El dolor es el principal motivo de consulta a un osteópata, en especial el que se localiza en el sistema músculo esquelético que indudablemente es el campo en el que la osteopatía es más conocida.

La Osteopatía es también particularmente eficaz en el campo de la prevención, logrando evitar que las disfunciones se transformen en enfermedades crónicas y desemboquen en degeneraciones estructurales (ej. úlceras, artrosis, hernias, etc.), aunque ya instaladas éstas, la Osteopatía contribuye a aliviar y mejorar los efectos de las mismas

El tratamiento osteopático es ideal para:

Embarazo: La Osteopatía te ayuda de manera natural a que disfrutes de tu embarazo libre de molestias y de dolores.

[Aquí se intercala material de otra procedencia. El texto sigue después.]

(** The constructors of pkg/components called by the manager.  The arguments
    are those of the Go functions, less the configuration generator and the
    Ytsaurus proxy, which all components share. *)
Record Factory (W : Type) := mkFactory {
  NewDiscovery : Component W;
  NewMaster : Component W;
  NewHTTPProxy : Component W -> HTTPProxiesSpec -> Component W;
  NewYtsaurusClient : Component W -> Component W;
  NewDataNode : Component W -> DataNodesSpec -> Component W;
  NewUI : Component W -> Component W;
  NewRPCProxy : Component W -> RPCProxiesSpec -> Component W;
  NewTCPProxy : Component W -> TCPProxiesSpec -> Component W;
  NewExecNode : Component W -> ExecNodesSpec -> Component W;
  NewTabletNode : Component W -> TabletNodesSpec -> bool -> Component W;
  NewScheduler : Component W -> list (Component W) -> list (Component W) -> Component W;
  NewControllerAgent : Component W -> Component W;
  NewQueryTracker : Component W -> list (Component W) -> Component W;
  NewQueueAgent : Component W -> Component W -> list (Component W) -> Component W;
  NewYQLAgent : Component W -> Component W;
  NewStrawberryController : Component W -> Component W -> list (Component W) -> Component W;
  NewMasterCache : Component W;
}.
Arguments NewDiscovery {W} _. Arguments NewMaster {W} _. Arguments NewHTTPProxy {W} _ _ _.
Arguments NewYtsaurusClient {W} _ _. Arguments NewDataNode {W} _ _ _. Arguments NewUI {W} _ _.
Arguments NewRPCProxy {W} _ _ _. Arguments NewTCPProxy {W} _ _ _. Arguments NewExecNode {W} _ _ _.
Arguments NewTabletNode {W} _ _ _ _. Arguments NewScheduler {W} _ _ _ _.
Arguments NewControllerAgent {W} _ _. Arguments NewQueryTracker {W} _ _ _.
Arguments NewQueueAgent {W} _ _ _ _. Arguments NewYQLAgent {W} _ _.
Arguments NewStrawberryController {W} _ _ _ _. Arguments NewMasterCache {W} _.

Record ComponentManagerStatus (W : Type) := mkComponentManagerStatus {
  cms_needSync : bool;
  cms_needInit : bool;
  cms_needUpdate : slice (Component W);
  cms_allReadyOrUpdating : bool;
}.
Arguments mkComponentManagerStatus {W} _ _ _ _.
Arguments cms_needSync {W} _. Arguments cms_needInit {W} _.
Arguments cms_needUpdate {W} _. Arguments cms_allReadyOrUpdating {W} _.

Record ComponentManager (W : Type) := mkComponentManager {
  allComponents : list (Component W);
  queryTrackerComponent : option (Component W);
  schedulerComponent : option (Component W);
  cm_status : ComponentManagerStatus W;
}.
Arguments mkComponentManager {W} _ _ _ _.
Arguments allComponents {W} _. Arguments queryTrackerComponent {W} _.
Arguments schedulerComponent {W} _. Arguments cm_status {W} _.

(** Lists indexed from [0], for [for idx, x := range xs]. *)
Definition imap_first {A B} (f : A -> bool -> B) (xs : list A) : list B :=
  imap (fun idx x => f x (bool_decide (idx = 0))) xs.

Definition is_some {A} (o : option A) : bool := match o with Some _ => true | None => false end.

(** The first half of [NewComponentManager]: the components of a
    specification, the query tracker and the scheduler; [hps[0]] panics when
    there is no HTTP proxy. *)
Definition buildComponents {W} (f : Factory W) (spec : YtsaurusSpec)
    : option (list (Component W) * option (Component W) * option (Component W)) :=
  let d := NewDiscovery f in
  let m := NewMaster f in
  let hps := NewHTTPProxy f m <$> sp_HTTPProxies spec in
  match hps with
  | [] => None
  | hp0 :: _ =>
      let yc := NewYtsaurusClient f hp0 in
      let dnds := NewDataNode f m <$> sp_DataNodes spec in
      let uis := match sp_UI spec with Some _ => [NewUI f m] | None => [] end in
      let rps := NewRPCProxy f m <$> sp_RPCProxies spec in
      let tps := NewTCPProxy f m <$> sp_TCPProxies spec in
      let ends := NewExecNode f m <$> sp_ExecNodes spec in
      let tnds := imap_first (NewTabletNode f yc) (sp_TabletNodes spec) in
      let s := match sp_Schedulers spec with
               | Some _ => Some (NewScheduler f m ends tnds) | None => None end in
      let cas := match sp_ControllerAgents spec with
                 | Some _ => [NewControllerAgent f m] | None => [] end in
      let has_tablets := match sp_TabletNodes spec with [] => false | _ => true end in
      let q :=
        if is_some (sp_QueryTrackers spec) && is_some (sp_Schedulers spec) && has_tablets
        then Some (NewQueryTracker f yc tnds) else None in
      let qas :=
        if is_some (sp_QueueAgents spec) && has_tablets then [NewQueueAgent f yc m tnds] else [] in
      let yqlas := match sp_YQLAgents spec with Some _ => [NewYQLAgent f m] | None => [] end in
      let strawberries :=
        match s with
        | Some s =>
            if is_some (sp_DeprecatedChytController spec) || is_some (sp_StrawberryController spec)
            then [NewStrawberryController f m s dnds] else []
        | None => []
        end in
      let mcs := match sp_MasterCaches spec with Some _ => [NewMasterCache f] | None => [] end in
      Some ([d; m; yc] ++ dnds ++ hps ++ uis ++ rps ++ tps ++ ends ++ tnds ++ option_list s ++ cas
              ++ option_list q ++ qas ++ yqlas ++ strawberries ++ mcs, q, s)
  end.

Section Manager.
Context {H E : Type} `{K : Kube E} `{CM : ConditionMeta}.
Local Abbreviation W := (World H E).

(** The flags after one component reported [syncStatus]. *)
Definition add_status (status : ComponentManagerStatus W) (c : Component W)
    (syncStatus : SyncStatus) : ComponentManagerStatus W :=
  mkComponentManagerStatus
    (cms_needSync status || negb (bool_decide (syncStatus = SyncStatusReady)))
    (cms_needInit status || negb (IsRunningStatus syncStatus))
    (if decide (syncStatus = SyncStatusNeedLocalUpdate)
     then go_append (cms_needUpdate status) c else cms_needUpdate status)
    (cms_allReadyOrUpdating status &&
     negb (negb (bool_decide (syncStatus = SyncStatusReady)) &&
           negb (bool_decide (syncStatus = SyncStatusUpdating)))).

(** The loop "Fetch component status". *)
Fixpoint fetchStatuses (cs : list (Component W)) (status : ComponentManagerStatus W)
    : M W (string + ComponentManagerStatus W) :=
  match cs with
  | [] => mret (inr status)
  | c :: cs' =>
      err ← cmp_Fetch c;
      match err with
      | Some err => mret (inl err)
      | None =>
          '(componentStatus, err) ← cmp_Status c;
          match err with
          | Some err =>
              mret (inl ("failed to get component " +:+ cmp_GetName c +:+ " status: " +:+ err)%string)
          | None =>
              _ ← cmp_SetReadyCondition c componentStatus;
              fetchStatuses cs' (add_status status c (cst_SyncStatus componentStatus))
          end
      end
  end.

Definition status_zero : ComponentManagerStatus W :=
  mkComponentManagerStatus false false None true.

Definition NewComponentManager (f : Factory W) : M W (string + ComponentManager W) :=
  spec ← gets (fun w => yt_Spec (resource w));
  match buildComponents f spec with
  | None => panic
  | Some (cs, q, s) =>
      r ← fetchStatuses cs status_zero;
      match r with
      | inl err => mret (inl err)
      | inr status => mret (inr (mkComponentManager cs q s status))
      end
  end.

(** The loop of [Sync]: [inl] is an early return, [inr] is [hasPending]. *)
Fixpoint syncComponents (cs : list (Component W)) (hasPending : bool)
    : M W ((Result * error) + bool) :=
  match cs with
  | [] => mret (inr hasPending)
  | c :: cs' =>
      '(status, err) ← cmp_Status c;
      match err with
      | Some err =>
          mret (inl (requeue, Some ("failed to get status for " +:+ cmp_GetName c +:+ ": " +:+ err)%string))
      | None =>
          if bool_decide (cst_SyncStatus status = SyncStatusPending)
             || bool_decide (cst_SyncStatus status = SyncStatusUpdating) then
            err ← cmp_Sync c;
            match err with
            | Some _ => mret (inl (requeue, err))
            | None => syncComponents cs' true
            end
          else syncComponents cs' hasPending
      end
  end.

Definition Manager_Sync (cm : ComponentManager W) : M W (Result * error) :=
  r ← syncComponents (allComponents cm) false;
  match r with
  | inl early => mret early
  | inr hasPending =>
      err ← UpdateStatus;
      match err with
      | Some _ => mret (requeue, err)
      | None =>
          if negb hasPending then mret (mkResult false 5, None) else mret (mkResult false 1, None)
      end
  end.

Definition needSync (cm : ComponentManager W) : bool := cms_needSync (cm_status cm).
Definition needInit (cm : ComponentManager W) : bool := cms_needInit (cm_status cm).
Definition needUpdate (cm : ComponentManager W) : slice (Component W) :=
  cms_needUpdate (cm_status cm).
Definition allReadyOrUpdating (cm : ComponentManager W) : bool :=
  cms_allReadyOrUpdating (cm_status cm).

Definition needQueryTrackerUpdate (cm : ComponentManager W) : M W bool :=
  match queryTrackerComponent cm with
  | None => mret false
  | Some q => IsUpdatingComponent q
  end.

Definition needSchedulerUpdate (cm : ComponentManager W) : M W bool :=
  match schedulerComponent cm with
  | None => mret false
  | Some s => IsUpdatingComponent s
  end.

Definition areComponentPodsRemoved (component : Component W) : M W bool :=
  IsUpdateStatusConditionTrue (GetPodsRemovedCondition (cmp_GetName component)).

Fixpoint arePodsRemoved_loop (cs : list (Component W)) : M W bool :=
  match cs with
  | [] => mret true
  | cmp :: cs' =>
      updating ← IsUpdatingComponent cmp;
      if (updating : bool) then
        removed ← areComponentPodsRemoved cmp;
        if negb removed then mret false else arePodsRemoved_loop cs'
      else arePodsRemoved_loop cs'
  end.

Definition arePodsRemoved (cm : ComponentManager W) : M W bool :=
  arePodsRemoved_loop (allComponents cm).
End Manager.

(** ** What a run of the status loop observes *)

Section Observed.
Context {H E : Type} `{K : Kube E} `{CM : ConditionMeta}.
Local Abbreviation W := (World H E).

(** [observed cs w ss w']: from [w], the components [cs] in order were
    fetched and reported the statuses [ss] without error, leaving [w']. *)
Inductive observed : list (Component W) -> W -> list SyncStatus -> W -> Prop :=
| observed_nil w : observed [] w [] w
| observed_cons c cs w w1 st w2 w3 ss w' :
    cmp_Fetch c w = Some (None, w1) ->
    cmp_Status c w1 = Some ((st, None), w2) ->
    cmp_SetReadyCondition c st w2 = Some (tt, w3) ->
    observed cs w3 ss w' ->
    observed (c :: cs) w (cst_SyncStatus st :: ss) w'.

(** The flags, as functions of the observed statuses. *)
Definition needing_update (cs : list (Component W)) (ss : list SyncStatus) : list (Component W) :=
  (List.filter (fun p => bool_decide (p.2 = SyncStatusNeedLocalUpdate)) (zip cs ss)).*1.

Definition summary (cs : list (Component W)) (ss : list SyncStatus) : ComponentManagerStatus W :=
  mkComponentManagerStatus
    (existsb (fun s => negb (bool_decide (s = SyncStatusReady))) ss)
    (existsb (fun s => negb (IsRunningStatus s)) ss)
    (match needing_update cs ss with [] => None | l => Some l end)
    (forallb (fun s => bool_decide (s = SyncStatusReady) || bool_decide (s = SyncStatusUpdating)) ss).

(** Flags accumulated on top of earlier ones. *)
Definition merge (a b : ComponentManagerStatus W) : ComponentManagerStatus W :=
  mkComponentManagerStatus (cms_needSync a || cms_needSync b) (cms_needInit a || cms_needInit b)
    (match cms_needUpdate b with
     | None => cms_needUpdate a
     | Some l => Some (elems (cms_needUpdate a) ++ l)
     end)
    (cms_allReadyOrUpdating a && cms_allReadyOrUpdating b).

Lemma merge_nil a : merge a (summary [] []) = a.
Proof. destruct a. unfold merge; simpl. by rewrite !orb_false_r, andb_true_r. Qed.

Lemma merge_zero a : merge status_zero a = a.
Proof. destruct a as [? ? [l|] ?]; reflexivity. Qed.

Lemma merge_add a c s cs ss :
  merge (add_status a c s) (summary cs ss) = merge a (summary (c :: cs) (s :: ss)).
Proof.
  unfold merge, summary, add_status, needing_update; simpl. f_equal.
  - by rewrite orb_assoc.
  - by rewrite orb_assoc.
  - destruct s; simpl; try reflexivity.
    destruct (List.filter _ _); simpl; unfold go_append; f_equal.
    rewrite <- (assoc_L (++)). reflexivity.
  - rewrite <- andb_assoc. by destruct s.
Qed.

Lemma fetchStatuses_iff cs a w st w' :
  fetchStatuses cs a w = Some (inr st, w') <->
  exists ss, observed cs w ss w' /\ st = merge a (summary cs ss).
Proof.
  revert a w. induction cs as [|c cs IH]; intros a w; simpl.
  - split.
    + intros [= <- <-]. exists []. split; [constructor|by rewrite merge_nil].
    + intros (ss & Ho & ->). inversion Ho; subst. by rewrite merge_nil.
  - split.
    + intros (err & w1 & Hf & Hrun)%bind_inv. destruct err; [done|].
      apply bind_inv in Hrun as ([cst err] & w2 & Hs & Hrun). destruct err; [done|].
      apply bind_inv in Hrun as ([] & w3 & Hr & Hrun). apply IH in Hrun as (ss & Ho & ->).
      exists (cst_SyncStatus cst :: ss). split; [by econstructor|]. by rewrite <- merge_add.
    + intros (ss & Ho & ->). inversion Ho as [|? ? ? w1 st w2 w3 ss' ? Hf Hs Hr Ho']; subst.
      rewrite (bind_step _ _ _ _ _ Hf), (bind_step _ _ _ _ _ Hs), (bind_step _ _ _ _ _ Hr).
      apply IH. exists ss'. split; [done|]. by rewrite <- merge_add.
Qed.

Lemma observed_length cs w ss w' : observed cs w ss w' -> length cs = length ss.
Proof. induction 1; simpl; congruence. Qed.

Bebés y Niños: Es particularmente efectiva en los niños, gracias a que la lesión no tuvo tiempo de instalarse completamente. Ayudará al bebé a que se adapte a todo su entorno mucho más rápido y de manera más eficiente.

Personas mayores: Pueden tratarse personas de cualquier edad y estado físico. Y dado que las técnicas osteopáticas son muy suaves, se pueden tratar también personas de edad avanzada o con dolor muy intenso.

Deportistas, bailarines y músicos: Es también muy recomendable para deportistas, bailarines y músicos. Dado su alto potencial y esfuerzos, muchas veces se someten a lesiones que en su fase inicial perjudican su rendimiento y si no son tratadas pueden terminar en lesiones importantes.


Osteopatia

A continuación se describen algunas de las dolencias que pueden ser tratadas eficazmente con la Osteopatía (afecciones y dolencias):

Sistema músculo-esquelético:

  • Dolor de espalda :cervicalgias, dorsalgias, lumbalgias, hernia discal.

  • Dolor articular

  • Tendinitis: codo de tenista y golfista, tendón de Aquiles…

  • Esguinces: tobillo, rodilla...

  • Problemas degenerativos: artrosis…

  • Alteraciones posturales

Otros sistemas:
  • Dolores de cabeza: tensionales y de origen menstrual, neuralgias.

  • Nariz, oído y garganta: rinitis, sinusitis, otitis repetitivas, zumbidos de oído, enfermedad de Meniere.

  • Problemas pulmonares: bronquitis, tos, disnea, asma, enfisema.

  • Problemas cardio-circulatorios: hiper/hipotensión, várices, hemorroides.

  • Problemas digestivos: náuseas, trastornos de la vesícula biliar, estreñimiento, colitis, diarrea, dolores de estómago, hernia hiatal.

  • Problemas renales y urinarios: cistitis, infecciones urinarias repetitivas, insuficiencia renal, enuresis, incontinencia.

  • Problemas genitales, ginecológicos, sexuales: amenorrea, dismenorrea (dolores al menstruar) trastornos de la menopausia.

  • Problemas endócrinos: trastornos de tiroides, hipófisis, de crecimiento, de ovarios.

  • Otros: calambres, cansancio crónico, fatiga, insomnio y trastornos del sueño, vértigo, trastornos post operatorios.